In part as a result, the offers being made both to voters and to foreign leaders seem quite different. Chamberlain and his supporters could with some accuracy refer to their system as Imperial free trade—tariff walls would encompass the colonies, not exclude them. When, under the force of circumstances during the Depression, something like this finally came into existence in 1932, much grumbling arose from liberals and even some conservatives that this involved much greater benefit to the colonies than to the mother country. ‘America First’ sounds very different; on one level, a disavowal that maintaining an imperial system actually requires concessions from the empire in question to its array of allies, satraps and formal or informal colonies.
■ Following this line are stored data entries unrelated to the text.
(** The spec's growth scenario: the column band is asked for first, the row
    band second, and the region ends as their union. *)
Lemma growth_invalidates_bands_witness :
  (Viewport.Width (rect 0 0 10 10) <= Viewport.Width (rect 0 0 15 12)
   /\ Viewport.Height (rect 0 0 10 10) <= Viewport.Height (rect 0 0 15 12))
  /\ Viewport.Width (rect 0 0 10 10) < Viewport.Width (rect 0 0 15 12)
  /\ SUCCEEDED (fst growth_scenario) = true
  /\ invalidations (snd growth_scenario)
     = [InvalidCombined (rect 11 0 15 10); InvalidCombined (rect 0 11 15 12)]
  /\ _invalidRect (this (snd growth_scenario))
     = Viewport.Union (rect 11 0 15 10) (rect 0 11 15 12)
  /\ _invalidRect (this (snd growth_scenario)) = rect 0 0 15 12.
Proof.
  assert (Hkept : Viewport.Width (rect 0 0 10 10) <= Viewport.Width (rect 0 0 15 12)
                  /\ Viewport.Height (rect 0 0 10 10) <= Viewport.Height (rect 0 0 15 12))
    by (split; discriminate).
  assert (Hgrew : Viewport.Width (rect 0 0 10 10) < Viewport.Width (rect 0 0 15 12))
    by reflexivity.
  destruct (growth_invalidates_bands xterm_ResizeWindowSequence
              (Build_SMALL_RECT 0 0 15 12) (viewport_sample (rect 0 0 10 10))
              Hkept (or_introl Hgrew) eq_refl)
    as (Hcalls & _ & _ & _ & Hscenario).
  assert (Hinside : Viewport.IsValid (_invalidRect (this (viewport_sample (rect 0 0 10 10))))
                    = true ->
                    Viewport.inside (_invalidRect (this (viewport_sample (rect 0 0 10 10))))
                      (rect 0 0 15 12) = true)
    by discriminate.
  destruct (Hscenario eq_refl eq_refl Hinside) as [Hunion Hwhole].
  exact (conj Hkept (conj Hgrew (conj eq_refl (conj Hcalls (conj Hunion Hwhole))))).
Defined.

(** C5, as stated, fails in each of these calls, none of which shrinks the
    viewport and all of which grow it.
    - The spec's growth scenario when the append of the resize sequence
      throws: the call fails before it invalidates anything, and the region
      stays empty.
    - (0,0)-(10,10) to (5,0)-(15,12): the width is the same, so that the
      columns 11-15, right of the old viewport and inside the new one, are
      not invalidated; only the row band is.
    - (0,0)-(10,10) to (0,5)-(15,15): the height is the same, so that the
      rows 11-15, below the old viewport and inside the new one, are not
      invalidated; only the column band is.
    - (-5,0)-(5,10) to (-5,0)-(5,12): the row band starts in column 0, so
      that the columns -5 to -1 of the new rows are not invalidated.
    - The spec's growth scenario with a region left behind outside the
      viewport by an earlier move: the region ends as (0,0)-(20,20), which
      is not the union of the two bands. *)
Lemma growth_without_invalidation :
  (Viewport.Width (rect 0 0 10 10) < Viewport.Width (rect 0 0 15 12)
   /\ Viewport.Height (rect 0 0 10 10) < Viewport.Height (rect 0 0 15 12)
   /\ _lastViewport (this (starved_sample (rect 0 0 10 10))) = rect 0 0 10 10
   /\ _invalidRect (this (starved_sample (rect 0 0 10 10))) = Viewport.Empty
   /\ fst growth_scenario_starved = E_OUTOFMEMORY
   /\ invalidations (snd growth_scenario_starved) = []
   /\ _invalidRect (this (snd growth_scenario_starved)) = Viewport.Empty
   /\ _invalidRect (this (snd growth_scenario_starved))
      <> Viewport.Union (rect 11 0 15 10) (rect 0 11 15 12))
  /\ (Viewport.Width (rect 0 0 10 10) = Viewport.Width (rect 5 0 15 12)
      /\ Viewport.Height (rect 0 0 10 10) < Viewport.Height (rect 5 0 15 12)
      /\ fst shifted_right_scenario = S_OK
      /\ Viewport.Clip (rect 5 0 15 12) (right_band (rect 0 0 10 10) (rect 5 0 15 12))
         = rect 11 0 15 10
      /\ invalidations (snd shifted_right_scenario)
         = [InvalidCombined (bottom_band (rect 0 0 10 10) (rect 5 0 15 12))]
      /\ _invalidRect (this (snd shifted_right_scenario)) = rect 5 11 15 12
      /\ Viewport.contains (_invalidRect (this (snd shifted_right_scenario))) 11 0 = false)
  /\ (Viewport.Width (rect 0 0 10 10) < Viewport.Width (rect 0 5 15 15)
      /\ Viewport.Height (rect 0 0 10 10) = Viewport.Height (rect 0 5 15 15)
      /\ fst shifted_down_scenario = S_OK
      /\ Viewport.Clip (rect 0 5 15 15) (bottom_band (rect 0 0 10 10) (rect 0 5 15 15))
         = rect 0 11 15 15
      /\ invalidations (snd shifted_down_scenario)
         = [InvalidCombined (right_band (rect 0 0 10 10) (rect 0 5 15 15))]
      /\ _invalidRect (this (snd shifted_down_scenario)) = rect 11 5 15 10
      /\ Viewport.contains (_invalidRect (this (snd shifted_down_scenario))) 0 11 = false)
  /\ (Viewport.Width (rect (-5) 0 5 10) = Viewport.Width (rect (-5) 0 5 12)
      /\ Viewport.Height (rect (-5) 0 5 10) < Viewport.Height (rect (-5) 0 5 12)
      /\ fst negative_left_scenario = S_OK
      /\ invalidations (snd negative_left_scenario) = [InvalidCombined (rect 0 11 5 12)]
      /\ _invalidRect (this (snd negative_left_scenario)) = rect 0 11 5 12
      /\ Viewport.contains (rect (-5) 0 5 12) (-5) 11 = true
      /\ Viewport.contains (_invalidRect (this (snd negative_left_scenario))) (-5) 11 = false)
  /\ (_lastViewport (this moved_sample) = rect 0 0 10 10
      /\ _invalidRect (this moved_sample) = rect 10 10 20 20
      /\ fst moved_growth_scenario = S_OK
      /\ invalidations (snd moved_growth_scenario)
         = invalidations moved_sample
           ++ [InvalidCombined (rect 11 0 15 10); InvalidCombined (rect 0 11 15 12)]
      /\ _invalidRect (this (snd moved_growth_scenario)) = rect 0 0 20 20
      /\ _invalidRect (this (snd moved_growth_scenario))
         <> Viewport.Union (rect 11 0 15 10) (rect 0 11 15 12)).
Proof.
  vm_compute. repeat split; discriminate.
Qed.

(** ** Resize suppression *)

(** C3.  After [SuppressResizeRepaint] the next [UpdateViewport], whatever
    its rectangle (same size or not), emits nothing (the trace, the rest of
    the operating system and the buffer are as before) and leaves the flag
    cleared.  A following [UpdateViewport] to a rectangle of another size
    does emit: the resize sequence for the new width and height goes to the
    channel, once, and reaches the buffer unless the append throws. *)
Theorem suppression_is_one_shot
    (ResizeWindowSequence : SHORT -> SHORT -> string)
    (sr1 sr2 : SMALL_RECT) (m : Machine) :
  let suppressed := snd (SuppressResizeRepaint m) in
  let first := UpdateViewport ResizeWindowSequence sr1 suppressed in
  let second := UpdateViewport ResizeWindowSequence sr2 (snd first) in
  let sequence :=
    ResizeWindowSequence (Viewport.Width (Viewport.FromInclusive sr2))
      (Viewport.Height (Viewport.FromInclusive sr2)) in
  _suppressResizeRepaint (this suppressed) = true
  /\ fst first = S_OK
  /\ os (snd first) = os m
  /\ _buffer (this (snd first)) = _buffer (this m)
  /\ _suppressResizeRepaint (this (snd first)) = false
  /\ (Viewport.Width (Viewport.FromInclusive sr2) <> Viewport.Width (Viewport.FromInclusive sr1)
      \/ Viewport.Height (Viewport.FromInclusive sr2)
         <> Viewport.Height (Viewport.FromInclusive sr1) ->
      trace (os (snd second)) = trace (os m) ++ [EvTraceString sequence]
      /\ match pending_append (os m) with
         | None =>
             fst second = S_OK
             /\ _buffer (this (snd second)) = (_buffer (this m) ++ sequence)%string
         | Some ex =>
             fst second = ResultFromCaughtException ex
             /\ _buffer (this (snd second)) = _buffer (this m)
         end).
Proof.
  cbv zeta.
  set (suppressed := snd (SuppressResizeRepaint m)).
  assert (Hflag : _suppressResizeRepaint (this suppressed) = true) by reflexivity.
  assert (Hos : os suppressed = os m) by reflexivity.
  assert (Hbuffer : _buffer (this suppressed) = _buffer (this m)) by reflexivity.
  assert (Hquiet : emits_resize sr1 suppressed = false).
  { unfold emits_resize. rewrite Hflag. apply andb_false_r. }
  destruct (UpdateViewport_quiet ResizeWindowSequence sr1 suppressed Hquiet)
    as (Hhr1 & Hos1 & Hbuffer1).
  destruct (UpdateViewport_flags ResizeWindowSequence sr1 suppressed)
    as (Hview1 & Hflag1 & _).
  set (first := UpdateViewport ResizeWindowSequence sr1 suppressed) in *.
  repeat (split; [congruence|]).
  intros Hchanged.
  assert (Hemit : emits_resize sr2 (snd first) = true).
  { unfold emits_resize, size_changed. rewrite Hview1, Hflag1.
    apply andb_true_iff. split; [|reflexivity].
    apply orb_true_iff.
    destruct Hchanged as [Hw|Hh]; [right|left];
      apply negb_true_iff, Z.eqb_neq; congruence. }
  destruct (UpdateViewport_emit ResizeWindowSequence sr2 (snd first) Hemit)
    as (Htrace & _ & _ & Hresult).
  rewrite Hos1, Hos, Hbuffer1, Hbuffer in *.
  split; assumption.
Qed.

Lemma suppression_is_one_shot_witness :
  Viewport.Width (rect 0 0 15 12) <> Viewport.Width (rect 0 0 10 10)
  /\ fst suppressed_update = S_OK
  /\ os (snd suppressed_update) = os (viewport_sample (rect 0 0 10 10))
  /\ _suppressResizeRepaint (this (snd suppressed_update)) = false
  /\ trace (os (snd update_after_suppressed))
     = [EvTraceString (xterm_ResizeWindowSequence 16 13)]
  /\ fst update_after_suppressed = S_OK
  /\ _buffer (this (snd update_after_suppressed))
     = ("abc" ++ xterm_ResizeWindowSequence 16 13)%string.
Proof.
  assert (Hchanged : Viewport.Width (rect 0 0 15 12) <> Viewport.Width (rect 0 0 10 10))
    by discriminate.
  destruct (suppression_is_one_shot xterm_ResizeWindowSequence
              (Build_SMALL_RECT 0 0 10 10) (Build_SMALL_RECT 0 0 15 12)
              (viewport_sample (rect 0 0 10 10)))
    as (_ & Hhr & Hos & _ & Hflag & Hsecond).
  destruct (Hsecond (or_introl Hchanged)) as (Htrace & Hhr2 & Hbuffer).
  exact (conj Hchanged
           (conj Hhr (conj Hos (conj Hflag (conj Htrace (conj Hhr2 Hbuffer)))))).
Defined.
To wit, renegotiating nafta with Mexico and Canada, while forcing the former to pay for a wall, as an especially brutal form of home charge; cheering the demise of the eu, while talking up nato as a bad deal and demanding European countries contribute more to their own defence; the list goes on, even if it is more talk than action so far. It is notable that, with the exception of Mexico, the countries ‘taking advantage’ of the us, for Trump, are developed; policy towards subaltern states seems unlikely to change, with space for the screws to be turned tighter where these show any signs of defiance—Iran, North Korea.